Exit the Ghostscript interpreter by pressing control-D (or maybe control-Z).

Library

This section contains a categorized list of essential built-in operators in PicoScript.

Stack operators

These operators are purely for manipulating values on the stack, so they work with values of any type.

pop

Discard top element.

52 54 pop                            % [52]
/a (b) pop                           % [a]
exch

Exchange top two elements.

52 54 exch                           % [54, 52]
/a (b) exch                          % [b, a]
dup

Duplicate top element.

71 dup                               % [71, 71]
45 50 dup                            % [45, 50, 50]
copy

Duplicate top \(N\) elements, where \(N\) is the integer on the top of the stack (and not included in the result).

90 80 70 60 2 copy                   % [90, 80, 70, 60, 70, 60]
13 14 15 3 copy                      % [13, 14, 15, 13, 14, 15]
index

Duplicate an arbitrary element on the stack. Writing 0 index is equivalent to dup, but we can use positive integers to dig deeper into the stack.
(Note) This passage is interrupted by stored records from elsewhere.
(** * HLogMonitor: the log-file monitor and its Kafka forwarder

    A shallow embedding of the two Go programs of the repository:
    - [Display]: the plain monitor ([monitor.go]), which prints the bytes
      appended to the watched file;
    - [Kafka]: the forwarding monitor (the Go program stored after the
      sample-log generator), which sends the appended bytes to a Kafka topic.

    The operating system, the clock and the Kafka client are oracles: every
    poll tick receives a record with the answers those collaborators give
    during that tick.  Everything the programs do with their answers
    (system calls issued, lines printed or logged, messages handed to the
    producer) is written to a trace of events. *)

From Stdlib Require Import ZArith String Ascii List Bool Lia.
From Stdlib Require Import Strings.Byte DecimalString.
From Stdlib Require DecimalZ.
Import ListNotations.

Open Scope Z_scope.

(** ** Go data *)

(** [int64] values are integers of [Z]; arithmetic on them wraps around. *)
Definition int64_min : Z := - 2 ^ 63.
Definition int64_max : Z := 2 ^ 63 - 1.

Definition in_int64 (z : Z) : Prop := int64_min <= z <= int64_max.

Definition wrap64 (z : Z) : Z := (z + 2 ^ 63) mod 2 ^ 64 - 2 ^ 63.

Definition sub64 (a b : Z) : Z := wrap64 (a - b).

(** [time.Time] as the number of nanoseconds elapsed since Go's zero time
    (January 1 of year 1, UTC); an instant before it is negative. *)
Definition Time : Type := Z.

(** [time.Time{}] *)
Definition zeroTime : Time := 0.

(** [t.After(u)] *)
Definition After (t u : Time) : bool := u <? t.

(** A Go [string] or [[]byte] holding file content is a sequence of bytes;
    the conversions [string(b)] and [[]byte(s)] keep the bytes as they are. *)
Definition bytes : Type := list byte.

Definition zero_byte : byte := x00.

(** [s != ""] on a string of bytes. *)
Definition nonempty (s : bytes) : bool :=
  match s with
  | [] => false
  | _ :: _ => true
  end.

(** [fmt.Sprintf("%d", z)] *)
Definition sprint_d (z : Z) : string := NilZero.string_of_int (Z.to_int z).

(** ** What one poll tick observes of its collaborators *)

(** How the kernel answers [file.Read]: with an I/O error, or by handing
    back at most [k] bytes in that one call. *)
Inductive ReadBehaviour : Type :=
| ReadError
| ReadAtMost (k : positive).

Record TickEnv : Type := {
  (** [os.Stat]: [None] when it fails, else the size and modification time *)
  env_stat : option (Z * Time);
  (** [os.Open]: [None] when it fails, else the content of the file *)
  env_open : option bytes;
  (** does [lseek] to a non-negative offset succeed *)
  env_seek_ok : bool;
  env_read : ReadBehaviour;
  (** [time.Now()] of the line printed for the tick *)
  env_now : Time;
  (** [time.Now()] of the message key and of the message timestamp *)
  env_now_key : Time;
  env_now_stamp : Time;
  (** does [producer.Produce] accept the message *)
  env_produce_ok : bool
}.

(** ** Kafka data *)

(** [kafka.PartitionAny] *)
Definition PartitionAny : Z := -1.

Record Message : Type := {
  msg_topic : string;
  msg_partition : Z;
  msg_value : bytes;
  msg_key : string;
  msg_timestamp : Time
}.

(** ** Events *)

Inductive Warning : Type :=
| WarnFileInfo        (* "Warning: Failed to get file info: ..." *)
| WarnOpen            (* "Warning: Failed to open file: ..." *)
| WarnSeek            (* "Warning: Failed to seek in file: ..." *)
| WarnRead            (* "Warning: Failed to read new content: ..." *)
| WarnSend.           (* "Failed to send message to Kafka: ..." *)

Inductive Line : Type :=
| PrStartMonitor (path : string)   (* "Starting to monitor HDFS log file: ..." *)
| PrInterval (seconds : Z)         (* "Checking for updates every ... seconds" *)
| PrTopic (topic : string)         (* "Sending log updates to Kafka topic: ..." *)
| PrInitial (size : Z) (mtime : Time)
| PrFileUpdated (now : Time) (bytesAdded currentSize : Z)
| PrModifiedUnchanged (now : Time) (currentSize : Z)
| PrNewContent (content : bytes)   (* the three lines around the new content *)
| PrLoadedBroker (broker : string)
| PrConfiguring (broker : string).

Inductive Event : Type :=
| SysStat
| SysOpen
| SysSeek (offset : Z)
(** one [read] call: bytes requested, and bytes obtained unless it failed *)
| SysRead (requested : Z) (obtained : option Z)
| SysClose
| Log (w : Warning)
| Print (l : Line)
| Produce (m : Message).

Definition Trace : Type := list Event.

(** ** Computations: a result or an abort, with the events so far *)

Inductive Abort : Type :=
| PanicMakeslice                   (* makeslice: len out of range *)
| PanicNewTicker                   (* non-positive interval for NewTicker *)
| Fatal (why : string).            (* log.Fatal: the process exits *)

Inductive Res (A : Type) : Type :=
| Ok (a : A)
| Stop (why : Abort).

Arguments Ok {A} a.
Arguments Stop {A} why.

Definition IO (A : Type) : Type := (Res A * Trace)%type.

Definition ret {A} (a : A) : IO A := (Ok a, []).

Definition bind {A B} (m : IO A) (f : A -> IO B) : IO B :=
  match m with
  | (Ok a, t) => let (r, t') := f a in (r, t ++ t')
  | (Stop why, t) => (Stop why, t)
  end.

Definition emit (e : Event) : IO unit := (Ok tt, [e]).

Definition abort {A} (why : Abort) : IO A := (Stop why, []).

(** [defer f()]: the events of [f] follow the body, whether it returns or
    panics. *)
Definition defer {A} (final : Trace) (m : IO A) : IO A :=
  (fst m, snd m ++ final).

Declare Scope io_scope.
Delimit Scope io_scope with io.
Notation "x <- m ;; k" := (bind m (fun x => k))
  (at level 61, m at next level, right associativity) : io_scope.
Notation "' pat <- m ;; k" := (bind m (fun x => match x with pat => k end))
  (at level 61, pat pattern, m at next level, right associativity) : io_scope.
Notation "m ;; k" := (bind m (fun _ => k))
  (at level 61, right associativity) : io_scope.
Open Scope io_scope.

Definition result {A} (m : IO A) : Res A := fst m.
Definition trace {A} (m : IO A) : Trace := snd m.

(** What a trace holds. *)
Definition produced (t : Trace) : list Message :=
  flat_map (fun e => match e with Produce m => [m] | _ => [] end) t.

Definition reads (t : Trace) : list (Z * option Z) :=
  flat_map (fun e => match e with SysRead n r => [(n, r)] | _ => [] end) t.

Definition warnings (t : Trace) : list Warning :=
  flat_map (fun e => match e with Log w => [w] | _ => [] end) t.

Definition printed (t : Trace) : list Line :=
  flat_map (fun e => match e with Print l => [l] | _ => [] end) t.

(** ** The file operations shared by the two monitors *)

(** The largest allocation the Go runtime accepts, its [maxAlloc]: 2^48
    bytes on 64-bit Linux, where [int] has the 64 bits this model gives it. *)
Definition maxAlloc : Z := 2 ^ 48.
13 14 15 0 index                     % [13, 14, 15, 15]
13 14 15 1 index                     % [13, 14, 15, 14]
13 14 15 2 index                     % [13, 14, 15, 13]
clear

Discard all elements on the stack.

71 72 73 clear                       % []
clear                                % []
count

Push the current size of the stack (not including this result). Also, it leaves all the elements on the stack.
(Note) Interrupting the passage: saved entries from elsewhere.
Lemma handleSubmit_wf : forall user c w1 w2 d, wf d -> wf (fst (handleSubmit user c w1 w2 d)).
Proof.
  intros user c w1 w2 d Hwf; unfold handleSubmit.
  destruct (is_blank (cfg_topic c) || existsb is_blank (cfg_sections c)); [exact Hwf|].
  destruct user as [uid|]; [|exact Hwf].
  destruct w1; [|exact Hwf].
  destruct Hwf as (Hp & Hs & Hr & Hf).
  set (n := next_uuid d).
  assert (Hp' : Forall (fun p => p_id p < S n)
                  (projects d ++ [mkProject n uid (cfg_document_type c) (trim (cfg_topic c)) Draft])).
  { apply Forall_app; split; [apply (Forall_lt_weaken _ n); [exact Hp|lia]|].
    repeat constructor; simpl; lia. }
  destruct w2; unfold wf; simpl; fold n.
  - pose proof (materialize_ids (S n) (sectionsData n (cfg_sections c)) n
                  (sectionsData_project n (cfg_sections c))) as Hm.
    set (len := List.length (sectionsData n (cfg_sections c))) in *.
    split; [apply (Forall_lt_weaken _ (S n)); [exact Hp'|lia]|].
    split.
    + apply Forall_app; split.
      * eapply Forall_impl; [|exact Hs]; simpl; intros s [H1 H2]; split; lia.
      * eapply Forall_impl; [|exact Hm]; simpl; intros s [H1 H2]; split; lia.
    + split; [apply (Forall_lt_weaken _ n); [exact Hr|lia]|].
      apply (Forall_lt_weaken _ n); [exact Hf|lia].
  - split; [exact Hp'|].
    split; [eapply Forall_impl; [|exact Hs]; simpl; intros s [H1 H2]; split; lia|].
    split; [apply (Forall_lt_weaken _ n); [exact Hr|lia]|].
    apply (Forall_lt_weaken _ n); [exact Hf|lia].
Qed.

Lemma generateAllContent_wf : forall ps pid secs w1 up w2 d,
  wf d -> wf (generateAllContent ps pid secs w1 up w2 d).
Proof.
  intros ps pid secs w1 up w2 d; apply wf_transfer;
    [| |apply generateAllContent_positions| |];
    unfold generateAllContent; destruct ps; try reflexivity;
    destruct up, w1, w2; simpl; try reflexivity;
    rewrite ?map_map; apply map_ext; intros x;
    repeat match goal with |- context [if ?b then _ else _] => destruct b end;
    reflexivity.
Qed.

Lemma refine_content_wf : forall key sid pr cur t up w1 w2 d,
  wf d -> wf (fst (refine_content key sid pr cur t up w1 w2 d)).
Proof.
  intros key sid pr cur t up w1 w2 d Hwf; unfold refine_content.
  destruct key; [|exact Hwf]; destruct up as [c|]; [|exact Hwf].
  set (d1 := insert_refinement sid pr cur c w1 d).
  assert (H1 : wf d1).
  { unfold d1, insert_refinement; destruct w1; [|exact Hwf].
    destruct Hwf as (Hp & Hs & Hr & Hf); unfold wf; simpl.
    split; [apply (Forall_lt_weaken _ (next_uuid d)); [exact Hp|lia]|].
    split; [eapply Forall_impl; [|exact Hs]; simpl; intros x [? ?]; split; lia|].
    split; [apply Forall_app; split;
              [apply (Forall_lt_weaken _ (next_uuid d)); [exact Hr|lia]|];
            repeat constructor; simpl; lia|].
    apply (Forall_lt_weaken _ (next_uuid d)); [exact Hf|lia]. }
  simpl; revert H1; apply wf_transfer; unfold update_section_content; destruct w2;
    try reflexivity.
  unfold order_positions; simpl; rewrite map_map; apply map_ext; intros x.
  destruct (s_id x =? sid); reflexivity.
Qed.

Lemma refineSection_wf : forall prompt secs sid key up w1 w2 d,
  wf d -> wf (fst (refineSection prompt secs sid key up w1 w2 d)).
Proof.
  intros prompt secs sid key up w1 w2 d Hwf; unfold refineSection.
  destruct prompt as [pr|]; [|exact Hwf].
  destruct (is_blank pr); [exact Hwf|].
  destruct (find _ secs) as [s|]; [|exact Hwf].
  pose proof (refine_content_wf key sid pr (s_content s) (s_title s) up w1 w2 d Hwf) as H.
  destruct (refine_content _ _ _ _ _ _ _ _ _) as [d' [c|m]]; exact H.
Qed.

Lemma upsert_feedback_wf : forall fp r d, wf d -> wf (upsert_feedback fp r d).
Proof.
  intros fp [|] d Hwf; [|exact Hwf]; unfold upsert_feedback.
  destruct Hwf as (Hp & Hs & Hr & Hf); unfold wf; simpl.
  split; [apply (Forall_lt_weaken _ (next_uuid d)); [exact Hp|lia]|].
  split; [eapply Forall_impl; [|exact Hs]; simpl; intros s [? ?]; split; lia|].
  split; [apply (Forall_lt_weaken _ (next_uuid d)); [exact Hr|lia]|].
  destruct (existsb _ _).
  - apply Forall_map; eapply Forall_impl; [|exact Hf]; simpl; intros f Hlt.
    destruct (fb_id f =? next_uuid d); simpl; lia.
  - apply Forall_app; split; [apply (Forall_lt_weaken _ (next_uuid d)); [exact Hf|lia]|].
    repeat constructor; simpl; lia.
Qed.

Lemma step_wf : forall d d', step d d' -> wf d -> wf d'.
Proof.
  intros d d' Hs; destruct Hs; intros Hwf.
  - apply handleSubmit_wf, Hwf.
  - apply generateAllContent_wf, Hwf.
  - apply refineSection_wf, Hwf.
  - apply upsert_feedback_wf, Hwf.
  - destruct comment as [c|]; [|exact Hwf]; unfold saveComment.
    destruct (is_blank c); [exact Hwf|apply upsert_feedback_wf, Hwf].
Qed.

(** Every store reached from the empty one by user actions keeps each row
    id (projects, sections and their project references, audit rows,
    feedback rows) below the id supply, so a newly drawn id never collides
    with an existing row. *)
Theorem reachable_wf : forall d, reachable d -> wf d.
Proof.
  intros d Hr; induction Hr as [|d d' _ IH Hs].
  - repeat split; constructor.
  - exact (step_wf d d' Hs IH).
Qed.

Lemma upsert_feedback_appends : forall fp d, wf d ->
  feedback_rows (upsert_feedback fp Accepted d)
  = feedback_rows d
      ++ [mkFeedback (next_uuid d) (fp_section_id fp) (fp_is_liked fp) (fp_comment fp)].
Proof.
  intros fp d (_ & _ & _ & Hf); simpl.
  replace (existsb (fun f => fb_id f =? next_uuid d) (feedback_rows d)) with false;
    [reflexivity|].
  symmetry; apply not_true_iff_false; intros Hex.
  apply existsb_exists in Hex as (f & Hin & Heq).
  apply Nat.eqb_eq in Heq; rewrite Forall_forall in Hf; specialize (Hf f Hin); lia.
Qed.

(** In a well-formed store, an accepted like/dislike write and an accepted
    comment write each append one new feedback row (the comment trimmed
    and non-blank) and change no existing row: feedback rows for a section
    accumulate. *)
Theorem feedback_writes_append : forall d sid, wf d ->
  (forall liked,
     feedback_rows (handleFeedback sid liked Accepted d)
     = feedback_rows d ++ [mkFeedback (next_uuid d) sid (Some liked) None]) /\
  (forall comment,
     is_blank comment = false ->
     feedback_rows (saveComment (Some comment) sid Accepted d)
     = feedback_rows d ++ [mkFeedback (next_uuid d) sid None (Some (trim comment))] /\
     trim comment <> EmptyString).
Proof.
  intros d sid Hwf; split.
  - intros liked; apply upsert_feedback_appends, Hwf.
  - intros comment Hb; unfold saveComment; rewrite Hb; split.
    + apply upsert_feedback_appends, Hwf.
    + unfold is_blank in Hb; intros E; rewrite E in Hb; discriminate.
Qed.

Lemma feedback_writes_append_witness :
  wf db_refine /\ is_blank "nice"%string = false /\
  feedback_rows (saveComment (Some "nice"%string) 1 Accepted db_refine)
  = feedback_rows db_refine ++ [mkFeedback (next_uuid db_refine) 1 None
                                  (Some (trim "nice"%string))].
Proof.
  assert (Hwf : wf db_refine) by (repeat constructor).
  split; [exact Hwf|split; [reflexivity|]].
  exact (proj1 (proj2 (feedback_writes_append db_refine 1 Hwf) "nice"%string eq_refl)).
Defined.

Lemma insert_by_order_perm : forall s l, Permutation (insert_by_order s l) (s :: l).
Proof.
  intros s l; induction l as [|x xs IH]; simpl; [reflexivity|].
  destruct (s_order_index s <=? s_order_index x); [reflexivity|].
  rewrite IH; apply perm_swap.
Qed.

Lemma sort_by_order_perm : forall l, Permutation (sort_by_order l) l.
Proof.
  induction l as [|s l IH]; simpl; [reflexivity|].
  rewrite insert_by_order_perm, IH; reflexivity.
Qed.

(** [loadProject] lists every section of the project exactly once (a
    reordering of the project's rows) and in non-decreasing order
    position. *)
Theorem load_sections_sorted_perm : forall pid d,
  Permutation (load_sections pid d) (filter (fun s => s_project_id s =? pid) (sections d)) /\
  Sorted le (map s_order_index (load_sections pid d)).
Proof.
  intros pid d; split; [apply sort_by_order_perm|apply sort_by_order_sorted].
Qed.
71 72 73 count                       % [71, 72, 73, 3]
99 count                             % [99, 1]
count                                % [0]

Arithmetic operators

These are the usual arithmetic operators on integers. The full Postscript language also supports conversion to floating-point numbers, which is why we distinguish idiv for integer division. PicoScript does not support floating-point.

add

Add two integers.

3 4 add                              % [7]
3 -9 add                             % [-6]
idiv

Integer division – result is an integer.

60 4 idiv                            % [15]
60 3 idiv                            % [20]
60 7 idiv                            % [8]
mul

Multiply two integers

3 4 mul                              % [12]
3 -4 mul                             % [-12]
-3 -4 mul                            % [12]
sub

Subtract two integers. Be careful about the ordering, because subtraction is not commutative.
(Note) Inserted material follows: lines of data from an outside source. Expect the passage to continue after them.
(** ** The host calls of one validation *)

(** Finds the requests, the import and the verification a run has
    logged. *)
Ltac name_calls :=
  let imported :=
    (let Hin := fresh "Hin" in
     intros ? ? ? ? Hin; cbn [In] in Hin;
     repeat (destruct Hin as [Hin | Hin];
             [injection Hin as <- <- <- <-;
              eexists; split; [reflexivity | eassumption]|]);
     destruct Hin) in
  let finish :=
    (split; [reflexivity|]);
    cbn [List.length is_fetch is_importKey is_verify without_init];
    (do 6 (split; [solve [repeat constructor; auto]|]));
    (split; [solve [imported] | solve [reflexivity | discriminate]]) in
  first
    [ exists [], [], []; finish
    | eexists [_], [], []; finish
    | eexists [_; _], [], []; finish
    | eexists [], [_], []; finish
    | eexists [_], [_], []; finish
    | eexists [_; _], [_], []; finish
    | eexists [], [_], [_]; finish
    | eexists [_], [_], [_]; finish
    | eexists [_; _], [_], [_]; finish ].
9 2 sub                              % [7]
2 9 sub                              % [-7]
mod

Remainder after dividing – like the % operator in C/C++/Java.

8 3 mod                              % [2]
60 7 mod                             % [4]

String operators

Here are operators on strings and characters. There is not a distinct value type for characters in PicoScript – they are either integers or strings of length 1. In PostScript, strings are explicitly allocated and are mutable; in PicoScript they are immutable. Therefore we support some different operations on them, that will not work in Ghostscript (noted below).

length

Return the number of characters in a string or symbol. Fails on values of other types.

(Hello) length                       % [5]
/flibbert length                     % [8]
() length                            % [0]
(With\)\(parens) length              % [12]
(with\nnew\nlines\n) length          % [15]
get

Return \(N\)th character in string, as an integer (the ASCII/Unicode value of that character. Indexing starts at zero.

(ABCDE) 0 get                        % [65]
(zyxwv) 4 get                        % [118]
strcat

Concatenate two strings into a new string. This is not a built-in operator in Postscript, but we’re trying to make Picoscript strings more convenient (and immutable).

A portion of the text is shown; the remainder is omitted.